> **ACTION ITEM**: In the entries below, find the line with "trace := (trace" and print exactly every line from there up to and including the line with "and a budget", with no other lines.

> **Dataset excerpts**:
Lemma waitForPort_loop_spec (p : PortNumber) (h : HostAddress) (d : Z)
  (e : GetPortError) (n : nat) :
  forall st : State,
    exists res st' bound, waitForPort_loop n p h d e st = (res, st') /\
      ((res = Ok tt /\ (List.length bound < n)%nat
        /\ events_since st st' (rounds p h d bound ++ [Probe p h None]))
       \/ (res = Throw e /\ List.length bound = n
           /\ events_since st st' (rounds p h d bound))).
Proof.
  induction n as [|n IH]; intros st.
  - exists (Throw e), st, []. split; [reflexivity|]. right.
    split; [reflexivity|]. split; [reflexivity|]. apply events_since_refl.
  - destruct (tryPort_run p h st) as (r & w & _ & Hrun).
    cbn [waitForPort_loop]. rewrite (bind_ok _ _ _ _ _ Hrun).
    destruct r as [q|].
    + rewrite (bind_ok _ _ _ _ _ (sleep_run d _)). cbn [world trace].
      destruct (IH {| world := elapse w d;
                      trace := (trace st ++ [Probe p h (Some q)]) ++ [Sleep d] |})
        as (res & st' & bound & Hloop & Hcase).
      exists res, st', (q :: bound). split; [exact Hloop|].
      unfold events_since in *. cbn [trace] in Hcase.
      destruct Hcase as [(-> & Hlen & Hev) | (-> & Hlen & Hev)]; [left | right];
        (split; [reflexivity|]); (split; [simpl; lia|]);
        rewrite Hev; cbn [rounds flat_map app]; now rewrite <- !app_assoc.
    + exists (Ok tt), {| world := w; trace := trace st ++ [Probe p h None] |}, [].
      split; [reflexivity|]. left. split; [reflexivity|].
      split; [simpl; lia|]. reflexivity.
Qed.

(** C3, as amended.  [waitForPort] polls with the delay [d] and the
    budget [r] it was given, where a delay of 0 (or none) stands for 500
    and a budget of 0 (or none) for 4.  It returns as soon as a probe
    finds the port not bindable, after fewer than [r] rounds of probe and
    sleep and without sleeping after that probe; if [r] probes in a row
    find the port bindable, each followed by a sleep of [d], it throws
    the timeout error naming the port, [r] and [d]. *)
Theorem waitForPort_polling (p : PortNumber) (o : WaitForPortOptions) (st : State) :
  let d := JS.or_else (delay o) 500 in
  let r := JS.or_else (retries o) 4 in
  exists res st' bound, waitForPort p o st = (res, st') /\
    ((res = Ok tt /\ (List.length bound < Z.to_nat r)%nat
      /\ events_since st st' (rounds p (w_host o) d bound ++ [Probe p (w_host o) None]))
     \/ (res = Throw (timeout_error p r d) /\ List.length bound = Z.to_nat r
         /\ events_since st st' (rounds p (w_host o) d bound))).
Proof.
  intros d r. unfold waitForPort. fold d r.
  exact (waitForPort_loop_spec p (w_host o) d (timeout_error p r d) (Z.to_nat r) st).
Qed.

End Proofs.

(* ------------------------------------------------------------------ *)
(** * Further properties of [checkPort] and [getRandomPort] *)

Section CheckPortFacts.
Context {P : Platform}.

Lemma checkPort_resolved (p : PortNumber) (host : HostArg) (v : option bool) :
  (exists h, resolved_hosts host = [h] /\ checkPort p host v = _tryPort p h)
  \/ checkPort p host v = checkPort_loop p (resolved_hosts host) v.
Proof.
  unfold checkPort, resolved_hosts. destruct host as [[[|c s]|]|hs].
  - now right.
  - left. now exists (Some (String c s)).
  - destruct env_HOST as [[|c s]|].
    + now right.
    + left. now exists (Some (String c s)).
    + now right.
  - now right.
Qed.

---

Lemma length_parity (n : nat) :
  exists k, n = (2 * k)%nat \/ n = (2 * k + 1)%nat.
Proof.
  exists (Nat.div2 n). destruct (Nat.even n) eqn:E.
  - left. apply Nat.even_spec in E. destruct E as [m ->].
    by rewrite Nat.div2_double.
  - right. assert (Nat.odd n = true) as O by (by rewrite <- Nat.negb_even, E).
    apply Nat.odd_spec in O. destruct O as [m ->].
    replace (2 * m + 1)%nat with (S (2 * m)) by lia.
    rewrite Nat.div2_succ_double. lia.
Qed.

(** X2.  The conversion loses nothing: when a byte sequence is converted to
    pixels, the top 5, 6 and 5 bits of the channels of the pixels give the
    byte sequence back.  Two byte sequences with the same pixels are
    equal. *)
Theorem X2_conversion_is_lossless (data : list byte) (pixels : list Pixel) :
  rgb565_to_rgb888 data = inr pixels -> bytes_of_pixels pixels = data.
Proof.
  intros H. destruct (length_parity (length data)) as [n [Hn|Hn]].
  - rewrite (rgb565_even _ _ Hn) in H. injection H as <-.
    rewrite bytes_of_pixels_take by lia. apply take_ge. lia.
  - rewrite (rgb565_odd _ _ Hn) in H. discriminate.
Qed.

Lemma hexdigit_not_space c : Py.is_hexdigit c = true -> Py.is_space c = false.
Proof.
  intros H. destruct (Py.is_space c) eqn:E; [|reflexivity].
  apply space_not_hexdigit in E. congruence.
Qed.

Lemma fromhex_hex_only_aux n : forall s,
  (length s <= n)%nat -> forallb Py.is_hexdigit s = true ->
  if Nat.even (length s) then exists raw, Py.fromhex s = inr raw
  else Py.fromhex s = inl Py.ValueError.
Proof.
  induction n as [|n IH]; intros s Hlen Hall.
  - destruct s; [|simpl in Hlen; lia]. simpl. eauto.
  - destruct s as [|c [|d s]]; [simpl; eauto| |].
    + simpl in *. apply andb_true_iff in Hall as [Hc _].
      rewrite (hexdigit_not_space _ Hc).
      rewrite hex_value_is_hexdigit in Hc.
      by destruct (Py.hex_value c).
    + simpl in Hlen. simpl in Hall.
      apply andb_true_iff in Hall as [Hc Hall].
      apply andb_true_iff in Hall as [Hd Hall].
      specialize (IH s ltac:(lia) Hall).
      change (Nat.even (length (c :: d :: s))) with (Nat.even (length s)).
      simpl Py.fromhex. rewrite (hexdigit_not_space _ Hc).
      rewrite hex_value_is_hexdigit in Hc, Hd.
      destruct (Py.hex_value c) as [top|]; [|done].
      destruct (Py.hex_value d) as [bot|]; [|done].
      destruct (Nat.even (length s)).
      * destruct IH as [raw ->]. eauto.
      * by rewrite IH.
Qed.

> **WRITTEN RESPONSE**:
                      trace := (trace st ++ [Probe p h (Some q)]) ++ [Sleep d] |})
        as (res & st' & bound & Hloop & Hcase).
      exists res, st', (q :: bound). split; [exact Hloop|].
      unfold events_since in *. cbn [trace] in Hcase.
      destruct Hcase as [(-> & Hlen & Hev) | (-> & Hlen & Hev)]; [left | right];
        (split; [reflexivity|]); (split; [simpl; lia|]);
        rewrite Hev; cbn [rounds flat_map app]; now rewrite <- !app_assoc.
    + exists (Ok tt), {| world := w; trace := trace st ++ [Probe p h None] |}, [].
      split; [reflexivity|]. left. split; [reflexivity|].
      split; [simpl; lia|]. reflexivity.
Qed.

(** C3, as amended.  [waitForPort] polls with the delay [d] and the
    budget [r] it was given, where a delay of 0 (or none) stands for 500
    and a budget of 0 (or none) for 4.  It returns as soon as a probe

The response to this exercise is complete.